While atherosclerosis typically results in fewer cases of overt disease in veterinary species, it is widespread in its reported cases. Apes, elephants, perissodactyls, captive and free ranging bottlenose dolphins, emu, penguins, captive and free ranging birds of prey, psittacines, finches, hornbills, rhamphastids, and a variety of lizard species.5
The pathogenesis of atherosclerosis is multifactorial, with most research performed in humans. The generation of atherosclerotic plaques involves interaction between endothelium, smooth muscle cells, platelets, T lymphocytes, and monocytes. When low-density lipoprotein cholesterols are oxidized, they may home to and damage endothelium. Monocytes arrive at the site and attempt to phagocytose the cholesterol from the tunica intima, resulting in foam cells. The surplus of oxidize LDL induces additional metabolic changes that create a procoagulant environment. Platelets may aggregate, and form thrombi.2
Using information gained from experimental models, it has been shown that CD4+ Th1 cells and natural killer T cells (NK-T) have pro-atherogenic properties, while Treg cells are anti-atherogenic. While the specific roles of some subtypes have yet to be elucidated (Th2, Th9, Th17, Th22, TFH, CD8+, ?? ? cells), we know the microenvironment can force Treg lymphocytes to convert into proinflammatory subtypes Th1, Th17, or TFH. Recruitment of T lymphocytes to the atherosclerotic plaque occurs though the chemokines and chemokine receptors CCR5, CXCR3, and CXCR6. The current body of research suggests atherosclerosis is a chronic inflammatory disease with an autoimmune component, but further research is needed to identify all relevant self-antigens.4
The moderator commented on the importance of animal models in human research of atherosclerosis. An ApoE-knockout mouse model has been used to monitor the progression of this disease in the hopes that the research may improve human outcomes. Apo-E knockout mice fed a high fat diet developed characteristic atherosclerotic lesions most suitable for comparison in the brachiocephalic artery, and in the coronary artery to a lesser extent.1
- Li Y, Zhang CG, Wang X-H, Liu DH. Progression of atherosclerosis in ApoE-knockout mice fed on a high-fat diet. Eur Rev Med Pharmacol Sci. 2016;20(18):3863-3867.
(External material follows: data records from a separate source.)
Lemma next_loop_end fuel (st st' : list (FmNode K V * Z)) : next_loop fuel st = Ok (st', None) -> st' = [].
Proof.
  revert st; induction fuel as [|fuel IH]; intros st H; [done|]. cbn [next_loop] in H.
  apply rbind_ok in H as (o & Hp & H). destruct o as [[[n i] st1]|].
  - destruct n as [|l r b e]; [done|].
    destruct (i =? 1); [|destruct (i =? 2); [|destruct (i =? 3); [|done]]].
    + apply rbind_ok in H as (st2 & _ & H). apply rbind_ok in H as (st3 & _ & H). eauto.
    + apply rbind_ok in H as (st2 & _ & H). done.
    + apply rbind_ok in H as (st2 & _ & H). eauto.
  - injection H as <-. unfold stackPop in Hp. apply rbind_ok in Hp as (_ & _ & Hp).
    destruct st as [|[n i] st]; [done|]. apply rbind_ok in Hp as (_ & _ & Hp). done.
Qed.

Lemma initIterFM_ok fm : (exists h, avl (fm_root fm) h) ->
  Z.of_nat (length (bindings fm)) <= ITER_MAX ->
  exists fm', initIterFM fm = Ok fm' /\ fm_root fm' = fm_root fm /\
    stack_ok (fm_stack fm') /\ pending (fm_stack fm') = bindings fm.
Proof.
  intros [h Ht] Hlen. pose proof (iter_max_height _ _ Ht Hlen) as Hmax. unfold initIterFM, bindings in *.
  destruct (fm_root fm) as [|l r b e] eqn:Er; [by eexists|].
  rewrite fm_push_ok by (cbn; unfold WFM_STKMAX; lia). cbn [rbind]. eexists. split; [done|].
  split; [done|]. split; [|cbn [fm_stack pending]; eval_eqb; by rewrite app_nil_r].
  split; [done|]. split; [lia|]. split; [cbn [length]; lia|done].
Qed.

(** *** A client's loop *)

(** [initIterFM(fm); while (nextIterFM(fm, &k, &v)) body]. *)
Fixpoint next_each {S : Type} (fuel : nat) (body : K * V -> S -> res S) fm (s : S) : res (WordFM K V * S) :=
  match fuel with
  | O => Err OutOfFuel
  | Datatypes.S fuel' =>
      let! (fm, kv) := nextIterFM fm in
      match kv with
      | None => Ok (fm, s)
      | Some e => let! s := body e s in next_each fuel' body fm s
      end
  end.

Definition for_each {S : Type} (body : K * V -> S -> res S) fm (s : S) : res (WordFM K V * S) :=
  let! fm := initIterFM fm in
  next_each (Datatypes.S (length (bindings fm))) body fm s.

Lemma next_each_ok {S} fuel (body : K * V -> S -> res S) fm s :
  stack_ok (fm_stack fm) -> (length (pending (fm_stack fm)) < fuel)%nat ->
  next_each fuel body fm s =
    let! s := res_fold body (pending (fm_stack fm)) s in Ok (MkFM (fm_root fm) [], s).
Proof.
  revert fm s. induction fuel as [|fuel IH]; intros fm s Hok Hf; [lia|]. cbn [next_each]. unfold nextIterFM.
  destruct (fm_next_loop_ok (Datatypes.S (stack_pops (fm_stack fm))) (fm_stack fm) Hok ltac:(lia))
    as (st' & E & Hok' & Hp). rewrite E. cbn [rbind].
  destruct (pending (fm_stack fm)) as [|x xs] eqn:Hpt; cbn [head tail] in *.
  - apply next_loop_end in E as ->. done.
  - cbn [res_fold]. destruct (body x s) as [s1|]; cbn [rbind]; [|done].
    rewrite IH; cbn [fm_stack fm_root]; [by rewrite Hp|done|rewrite Hp; cbn [length] in Hf; lia].
Qed.

(** The loop visits the bindings in order, each once, and ends. *)
Lemma for_each_ok {S} (body : K * V -> S -> res S) fm s :
  fm_wf fm -> Z.of_nat (length (bindings fm)) <= ITER_MAX ->
  for_each body fm s = let! s := res_fold body (bindings fm) s in Ok (fm, s).
Proof.
  intros [Ha Ho Hs] Hlen. unfold for_each.
  destruct (initIterFM_ok fm Ha Hlen) as (fm' & -> & Hr & Hok & Hp). cbn [rbind].
  rewrite next_each_ok; [|done|rewrite Hp; unfold bindings; rewrite Hr; lia].
  rewrite Hp, Hr, <- Hs. destruct (res_fold body (bindings fm) s); [|done]. cbn [rbind]. by destruct fm.
Qed.

(** *** Copies *)

Lemma avl_dopy_id (dopyK : K -> option K) (dopyV : V -> option V) t :
  (forall e, e ∈ elems t -> dopyK (fst e) = Some (fst e) /\ dopyV (snd e) = Some (snd e)) ->
  avl_dopy dopyK dopyV t = Some t.
Proof.
  induction t as [|l IHl r IHr b [k v]]; intros H; [done|]. cbn [avl_dopy elems] in *.
  destruct (H (k, v)) as [E1 E2]; [apply elem_of_app; right; by left|]. cbn in E1, E2. rewrite E1, E2. cbn.
  rewrite IHl, IHr; [done| |]; intros e He; apply H, elem_of_app; [right; by right|by left].
Qed.

Lemma dopyFM_id (dopyK : K -> option K) (dopyV : V -> option V) fm : fm_wf fm ->
  (forall e, e ∈ bindings fm -> dopyK (fst e) = Some (fst e) /\ dopyV (snd e) = Some (snd e)) ->
  dopyFM dopyK dopyV fm = Ok (Some fm).
Proof.
  intros [_ _ Hs] H. unfold dopyFM. rewrite Hs. cbn [length Nat.eqb tl_assert rbind].
  destruct fm as [t st]. unfold bindings in H. cbn [fm_root fm_stack] in *. subst st.
  destruct t; [done|]. by rewrite avl_dopy_id by exact H.
Qed.

(** Every binding is finalised exactly once. *)
Lemma deleteFM_perm fm : deleteFM fm ≡ₚ bindings fm.
Proof.
  unfold deleteFM, bindings. generalize (fm_root fm) as t.
  induction t as [|l IHl r IHr b e]; [done|]. cbn [avl_free elems].
  rewrite IHl, IHr. apply Permutation_app_head. by rewrite Permutation_app_comm.
Qed.

End maps.

(** ** Refinement *)

Section refinement.
Context {K V : Type} `{!EqDecision K, !EqDecision V} (kCmp : K -> K -> Z).

(** The calls of a client, and their answers. *)
Inductive fm_op : Type :=
  | Add (k : K) (v : V)
  | Del (k : K)
  | Look (k : K)
  | Size
  | ForEach.

Inductive fm_answer : Type :=
  | Done
  | Found (v : option V)
  | Count (n : Z)
  | Visited (kvs : list (K * V)).

Definition fm_step (op : fm_op) (fm : WordFM K V) : res (WordFM K V * fm_answer) :=
  match op with
  | Add k v => let! fm := addToFM kCmp fm k v in Ok (fm, Done)
  | Del k => let! (fm, v) := delFromFM kCmp fm k in Ok (fm, Found v)
  | Look k => Ok (fm, Found (lookupFM kCmp fm k))
  | Size => Ok (fm, Count (sizeFM fm))
  | ForEach => let! (fm, kvs) := for_each (fun e acc => Ok (acc ++ [e])) fm [] in Ok (fm, Visited kvs)
  end.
- Miller AD, Zachary JF. Nervous System. In: Zachary JF, ed. Pathologic Basis of Veterinary Disease, 6th Ed. St. Louis, MO:Elsevier. 2017:856-857.
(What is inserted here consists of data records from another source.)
Lemma print_cmd_ok fp exename client_args :
  exists fp', print_cmd xml fp exename client_args = Ok fp' /\
    vf_contents fp' = (vf_contents fp ++ "cmd: " ++ exename ++
      fold_right (fun a s => " " ++ a ++ s)%string EmptyString client_args)%string.
Proof.
  unfold print_cmd. destruct (fprintf_text xml fp _ _ _ (cmd_text xml exename)) as (fp1 & -> & H1).
  cbn [rbind]. assert (forall fp1, exists fp2,
    res_fold (fun arg fp => VG_fprintf xml fp " %s" [VA_Str (Some arg)]) client_args fp1 = Ok fp2 /\
    vf_contents fp2 = (vf_contents fp1 ++
      fold_right (fun a s => " " ++ a ++ s)%string EmptyString client_args)%string) as Hargs.
  { clear. induction client_args as [|a l IH]; intros fp1.
    { exists fp1. cbn. by rewrite str_app_nil_r. }
    cbn [res_fold fold_right].
    destruct (fprintf_text xml fp1 _ _ _ (arg_text xml a)) as (fp2 & -> & H2). cbn [rbind].
    destruct (IH fp2) as (fp3 & -> & H3). exists fp3. split; [done|].
    rewrite H3, H2. by rewrite !str_app_assoc. }
  destruct (Hargs fp1) as (fp2 & -> & H2). exists fp2. split; [done|].
  rewrite H2, H1. by rewrite !str_app_assoc.
Qed.

Lemma fprint_ok c exename client_args :
  Z.of_nat (length (CC_store T)) <= ITER_MAX ->
  exists T' tot, fprint_CC_table_and_calc_totals cs bs xml true c exename client_args T zero_totals
    = Ok (T', tot, Some (file_contents cs bs (desc_line (I1 c)) (desc_line (D1 c))
            (desc_line (LL c)) exename client_args (lines_of T))) /\
    tables_wf T' /\ lines_of T' = lines_of T /\
    tot_counts tot = fold_left (fun x (r : line_rec) => add_counts x r.2) (lines_of T) zero_counts /\
    distinct_files tot = file_heads None (lines_of T) /\
    distinct_fns tot = fn_heads None (lines_of T) /\
    distinct_lines tot = Z.of_nat (length (lines_of T)) /\
    exists t, T' = set_CC T t (CC_store T).
Proof.
  intros Hmax. unfold fprint_CC_table_and_calc_totals. cbn [negb].
  destruct (fprintf_text xml VG_fopen _ _ _ (desc_text_ok xml (desc_line (I1 c)) (desc_line (D1 c))
    (desc_line (LL c)))) as (fp1 & -> & H1). cbn [rbind].
  destruct (print_cmd_ok fp1 exename client_args) as (fp2 & -> & H2). cbn [rbind].
  destruct (fprintf_text xml fp2 _ _ _ (events_text xml cs bs)) as (fp3 & -> & H3). cbn [rbind].
  pose proof (tw_cc _ HT) as Hcc.
  destruct (os_reset_iter_ok (CC_table T)) as (t0 & -> & Hw0 & He0 & Hp0);
    [apply Hcc|rewrite (cw_len _ _ _ Hcc); lia|]. cbn [rbind].
  destruct (print_lines_ok (os_elems (CC_table T)) (S (length (CC_store T))) t0
    (MkPr fp3 None None zero_totals) None Hw0 Hp0) as (t & st & -> & Hw & He & Hc & Ht & Hf & Hn & Hd).
  { apply Forall_forall. auto. }
  { rewrite (cw_len _ _ _ Hcc). lia. }
  { done. }
  { unfold stats_room. rewrite !Forall_cons, (cw_len _ _ _ Hcc). cbn. unfold ITER_MAX in Hmax.
    split_and!; try done; lia. }
  cbn [rbind].
  destruct (fprintf_text xml (pr_fp st) _ _ _ (summary_text xml cs bs (tot_counts (pr_tot st))))
    as (fp4 & -> & H4). cbn [rbind].
  assert (map rec_of (os_elems (CC_table T)) = lines_of T) as Hlines by done.
  rewrite Hlines in *. cbn [pr_fp pr_tot tot_counts distinct_files distinct_fns distinct_lines
    zero_totals] in *.
  eexists _, _. split.
  { do 2 f_equal. f_equal. rewrite VG_fclose_contents, H4, Hc, H3, H2, H1, Ht.
    rewrite summary_counts_ok. unfold file_contents. change (vf_contents VG_fopen) with EmptyString.
    rewrite !str_app_assoc. done. }
  split; [|split; [|split_and!; try done; [unfold lines_of; rewrite length_map; lia|eauto]]].
  - destruct HT as [Hs Hc' Hb]. split; cbn; [done| |done].
    destruct Hc' as [? ? ? ?]. split; [done|congruence|congruence|].
    intros l Hl. rewrite He, He0 in Hl. auto.
  - unfold lines_of. cbn. by rewrite He, He0.
Qed.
- Robinson WF and Robinson NA: Cardiovascular system. In: Jubb, Kennedy, and Palmers Pathology of Domestic Animals, ed. Maxie MG, 6th ed., Vol. 3, pp. 57-59. Elsevier Saunders, St Lois, Missouri, 2015.
- Saigusa R, Winkels H, Ley K. T cell subsets and functions in atherosclerosis. Nat Rev Cardiol. 2020;17(7):387-401.
- Terio KA, McAloose D, St. Leger J, eds. Pathology of Wildlife and Zoo Animals. San Diego, CA: Elsevier. 2018.